* _Available data_:
=== Section Start ===

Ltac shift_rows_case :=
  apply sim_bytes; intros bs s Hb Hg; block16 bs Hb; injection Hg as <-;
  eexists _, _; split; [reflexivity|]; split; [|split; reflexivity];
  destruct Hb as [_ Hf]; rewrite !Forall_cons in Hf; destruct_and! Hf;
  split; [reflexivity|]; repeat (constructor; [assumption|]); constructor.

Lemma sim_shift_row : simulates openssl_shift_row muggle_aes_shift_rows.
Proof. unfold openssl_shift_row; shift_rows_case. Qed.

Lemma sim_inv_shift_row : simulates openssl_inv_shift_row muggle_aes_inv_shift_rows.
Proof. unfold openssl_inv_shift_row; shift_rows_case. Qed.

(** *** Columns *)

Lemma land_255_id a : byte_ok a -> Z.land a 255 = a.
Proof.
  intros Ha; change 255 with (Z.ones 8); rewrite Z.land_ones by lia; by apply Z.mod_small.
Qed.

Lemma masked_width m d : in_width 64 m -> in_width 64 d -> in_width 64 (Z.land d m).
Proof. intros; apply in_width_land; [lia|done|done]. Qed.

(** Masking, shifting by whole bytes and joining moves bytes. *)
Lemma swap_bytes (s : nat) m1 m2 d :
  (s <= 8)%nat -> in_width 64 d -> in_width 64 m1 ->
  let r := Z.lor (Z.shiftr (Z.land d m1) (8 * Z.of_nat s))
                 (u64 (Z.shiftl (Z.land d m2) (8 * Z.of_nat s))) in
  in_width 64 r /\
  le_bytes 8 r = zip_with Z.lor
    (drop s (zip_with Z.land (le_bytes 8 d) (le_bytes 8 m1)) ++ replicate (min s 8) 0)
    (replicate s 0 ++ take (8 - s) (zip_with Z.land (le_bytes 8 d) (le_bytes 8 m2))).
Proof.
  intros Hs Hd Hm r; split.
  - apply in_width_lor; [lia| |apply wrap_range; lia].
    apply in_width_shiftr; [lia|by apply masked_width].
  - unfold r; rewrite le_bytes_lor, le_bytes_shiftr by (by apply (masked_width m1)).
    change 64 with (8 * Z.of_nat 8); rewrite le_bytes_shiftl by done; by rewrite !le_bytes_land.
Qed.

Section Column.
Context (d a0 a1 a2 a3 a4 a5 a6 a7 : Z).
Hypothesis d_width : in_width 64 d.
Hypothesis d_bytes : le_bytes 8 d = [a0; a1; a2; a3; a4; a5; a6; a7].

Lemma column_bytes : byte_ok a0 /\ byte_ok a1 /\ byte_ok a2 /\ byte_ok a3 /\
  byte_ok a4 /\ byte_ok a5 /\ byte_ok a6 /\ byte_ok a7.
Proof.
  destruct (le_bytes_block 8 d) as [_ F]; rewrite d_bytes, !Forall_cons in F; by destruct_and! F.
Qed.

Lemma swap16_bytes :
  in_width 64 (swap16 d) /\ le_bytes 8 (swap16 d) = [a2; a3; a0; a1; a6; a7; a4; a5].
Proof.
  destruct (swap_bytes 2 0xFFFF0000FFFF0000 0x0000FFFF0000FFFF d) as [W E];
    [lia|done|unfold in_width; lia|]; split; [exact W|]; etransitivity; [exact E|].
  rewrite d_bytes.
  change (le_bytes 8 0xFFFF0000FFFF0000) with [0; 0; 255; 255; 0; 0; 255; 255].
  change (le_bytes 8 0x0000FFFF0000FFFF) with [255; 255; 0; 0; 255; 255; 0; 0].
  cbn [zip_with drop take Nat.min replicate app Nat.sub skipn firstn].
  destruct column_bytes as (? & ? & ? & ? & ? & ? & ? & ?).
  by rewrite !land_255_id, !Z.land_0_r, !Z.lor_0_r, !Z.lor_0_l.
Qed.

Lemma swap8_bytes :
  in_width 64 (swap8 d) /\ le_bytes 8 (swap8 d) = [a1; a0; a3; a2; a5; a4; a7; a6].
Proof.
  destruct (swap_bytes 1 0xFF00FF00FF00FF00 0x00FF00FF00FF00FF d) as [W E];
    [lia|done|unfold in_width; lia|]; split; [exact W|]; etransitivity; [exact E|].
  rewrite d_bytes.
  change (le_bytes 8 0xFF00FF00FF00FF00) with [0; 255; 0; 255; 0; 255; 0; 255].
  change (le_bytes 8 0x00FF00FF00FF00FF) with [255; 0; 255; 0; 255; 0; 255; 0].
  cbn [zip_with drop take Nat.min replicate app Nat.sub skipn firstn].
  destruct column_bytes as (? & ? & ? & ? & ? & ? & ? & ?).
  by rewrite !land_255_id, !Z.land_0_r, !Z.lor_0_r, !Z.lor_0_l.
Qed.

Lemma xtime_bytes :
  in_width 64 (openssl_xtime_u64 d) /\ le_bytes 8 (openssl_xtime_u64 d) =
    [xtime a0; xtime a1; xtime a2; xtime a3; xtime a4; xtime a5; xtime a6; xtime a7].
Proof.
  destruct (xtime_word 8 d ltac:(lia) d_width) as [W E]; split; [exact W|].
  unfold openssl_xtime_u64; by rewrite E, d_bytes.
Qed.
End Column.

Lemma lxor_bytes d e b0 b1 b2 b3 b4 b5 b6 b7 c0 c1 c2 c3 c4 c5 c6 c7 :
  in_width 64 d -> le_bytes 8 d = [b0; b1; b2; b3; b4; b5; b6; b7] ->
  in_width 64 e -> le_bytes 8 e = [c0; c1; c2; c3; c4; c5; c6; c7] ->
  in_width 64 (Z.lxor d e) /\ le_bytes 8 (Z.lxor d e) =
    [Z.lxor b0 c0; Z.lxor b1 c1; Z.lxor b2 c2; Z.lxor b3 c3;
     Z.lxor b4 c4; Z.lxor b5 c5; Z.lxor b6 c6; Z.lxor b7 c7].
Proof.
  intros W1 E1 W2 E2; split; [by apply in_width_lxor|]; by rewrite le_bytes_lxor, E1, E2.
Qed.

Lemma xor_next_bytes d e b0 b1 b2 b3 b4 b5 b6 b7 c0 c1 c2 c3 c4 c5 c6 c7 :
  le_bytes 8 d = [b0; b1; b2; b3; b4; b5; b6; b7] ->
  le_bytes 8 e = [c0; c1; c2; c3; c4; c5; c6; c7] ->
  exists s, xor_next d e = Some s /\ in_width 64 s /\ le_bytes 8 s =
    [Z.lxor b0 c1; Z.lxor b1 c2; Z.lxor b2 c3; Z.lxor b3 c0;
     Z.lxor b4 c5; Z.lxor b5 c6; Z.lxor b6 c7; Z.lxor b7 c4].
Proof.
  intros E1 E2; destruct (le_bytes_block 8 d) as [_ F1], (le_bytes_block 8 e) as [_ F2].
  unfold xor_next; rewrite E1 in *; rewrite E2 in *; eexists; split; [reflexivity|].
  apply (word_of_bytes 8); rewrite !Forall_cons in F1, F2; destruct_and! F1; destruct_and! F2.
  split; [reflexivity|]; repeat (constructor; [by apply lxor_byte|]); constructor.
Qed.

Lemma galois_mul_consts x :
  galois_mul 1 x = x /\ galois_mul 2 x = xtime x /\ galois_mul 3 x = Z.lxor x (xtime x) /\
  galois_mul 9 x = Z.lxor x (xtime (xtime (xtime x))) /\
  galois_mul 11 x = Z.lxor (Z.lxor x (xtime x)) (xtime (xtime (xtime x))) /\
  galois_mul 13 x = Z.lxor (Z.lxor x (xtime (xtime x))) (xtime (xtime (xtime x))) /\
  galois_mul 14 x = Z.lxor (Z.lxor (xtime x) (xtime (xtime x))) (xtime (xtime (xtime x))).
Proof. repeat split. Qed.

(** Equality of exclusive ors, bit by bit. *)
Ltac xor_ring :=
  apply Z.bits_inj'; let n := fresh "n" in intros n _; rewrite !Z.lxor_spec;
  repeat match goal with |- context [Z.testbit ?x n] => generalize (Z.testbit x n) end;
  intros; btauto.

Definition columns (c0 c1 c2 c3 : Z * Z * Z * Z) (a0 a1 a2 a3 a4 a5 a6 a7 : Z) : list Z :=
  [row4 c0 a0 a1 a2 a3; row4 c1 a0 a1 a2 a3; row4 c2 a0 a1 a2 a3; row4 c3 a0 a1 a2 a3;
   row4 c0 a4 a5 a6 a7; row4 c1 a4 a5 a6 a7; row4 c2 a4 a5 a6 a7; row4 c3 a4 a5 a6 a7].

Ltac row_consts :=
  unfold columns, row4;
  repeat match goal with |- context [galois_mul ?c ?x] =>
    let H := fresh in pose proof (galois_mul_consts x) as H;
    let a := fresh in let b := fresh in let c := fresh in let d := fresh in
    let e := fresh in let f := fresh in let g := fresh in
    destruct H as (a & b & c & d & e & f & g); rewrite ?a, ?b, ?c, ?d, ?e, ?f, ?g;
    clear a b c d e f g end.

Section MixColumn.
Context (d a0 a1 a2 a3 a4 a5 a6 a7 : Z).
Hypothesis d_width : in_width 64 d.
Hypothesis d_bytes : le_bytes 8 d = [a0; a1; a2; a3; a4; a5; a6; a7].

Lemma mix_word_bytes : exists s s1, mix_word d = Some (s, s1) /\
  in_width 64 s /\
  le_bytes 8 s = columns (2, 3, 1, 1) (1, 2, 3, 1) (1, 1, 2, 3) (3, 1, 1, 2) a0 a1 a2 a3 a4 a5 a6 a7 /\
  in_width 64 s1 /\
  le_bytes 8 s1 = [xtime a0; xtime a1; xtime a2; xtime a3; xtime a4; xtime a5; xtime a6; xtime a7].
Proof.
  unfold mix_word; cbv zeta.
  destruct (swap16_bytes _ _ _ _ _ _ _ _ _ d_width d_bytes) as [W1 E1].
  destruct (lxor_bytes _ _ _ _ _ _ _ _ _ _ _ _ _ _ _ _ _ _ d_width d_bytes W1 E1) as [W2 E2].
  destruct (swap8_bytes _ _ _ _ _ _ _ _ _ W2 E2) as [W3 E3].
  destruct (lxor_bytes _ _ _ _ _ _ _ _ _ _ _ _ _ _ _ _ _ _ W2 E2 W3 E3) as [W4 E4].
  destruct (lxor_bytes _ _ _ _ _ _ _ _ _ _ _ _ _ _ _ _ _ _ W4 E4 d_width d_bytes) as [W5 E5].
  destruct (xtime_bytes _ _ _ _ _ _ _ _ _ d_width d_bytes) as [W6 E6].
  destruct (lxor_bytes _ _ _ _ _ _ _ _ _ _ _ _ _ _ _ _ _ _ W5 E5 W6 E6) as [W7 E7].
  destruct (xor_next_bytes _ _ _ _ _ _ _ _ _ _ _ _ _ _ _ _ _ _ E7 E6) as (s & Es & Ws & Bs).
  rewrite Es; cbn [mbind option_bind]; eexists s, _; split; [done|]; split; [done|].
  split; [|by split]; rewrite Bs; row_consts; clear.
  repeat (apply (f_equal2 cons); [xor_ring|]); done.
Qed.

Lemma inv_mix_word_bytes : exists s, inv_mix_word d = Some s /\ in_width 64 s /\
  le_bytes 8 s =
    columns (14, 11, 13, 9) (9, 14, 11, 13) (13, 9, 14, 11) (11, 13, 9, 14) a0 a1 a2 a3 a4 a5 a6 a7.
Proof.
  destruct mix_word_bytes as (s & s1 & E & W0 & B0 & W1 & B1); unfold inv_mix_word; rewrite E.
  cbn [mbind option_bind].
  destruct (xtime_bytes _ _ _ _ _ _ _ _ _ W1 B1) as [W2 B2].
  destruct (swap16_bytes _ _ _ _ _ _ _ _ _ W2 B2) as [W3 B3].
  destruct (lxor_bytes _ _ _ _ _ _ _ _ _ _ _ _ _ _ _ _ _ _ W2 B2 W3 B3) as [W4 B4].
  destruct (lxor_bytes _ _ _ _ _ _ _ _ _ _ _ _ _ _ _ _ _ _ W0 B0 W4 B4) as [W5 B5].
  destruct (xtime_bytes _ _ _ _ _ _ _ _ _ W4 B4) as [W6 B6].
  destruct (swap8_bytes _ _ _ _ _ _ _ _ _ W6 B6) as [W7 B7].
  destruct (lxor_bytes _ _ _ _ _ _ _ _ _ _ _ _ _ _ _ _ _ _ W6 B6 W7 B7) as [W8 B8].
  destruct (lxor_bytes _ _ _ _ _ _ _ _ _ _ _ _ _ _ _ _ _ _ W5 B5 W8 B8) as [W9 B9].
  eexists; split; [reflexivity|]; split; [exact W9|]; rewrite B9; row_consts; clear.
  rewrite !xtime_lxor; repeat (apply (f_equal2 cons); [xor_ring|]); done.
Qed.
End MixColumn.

=== Section End ===

* _Prompt_: Across the data above, count the lines that include the word "reflexivity", and respond with the number alone.

* _Your response_: 5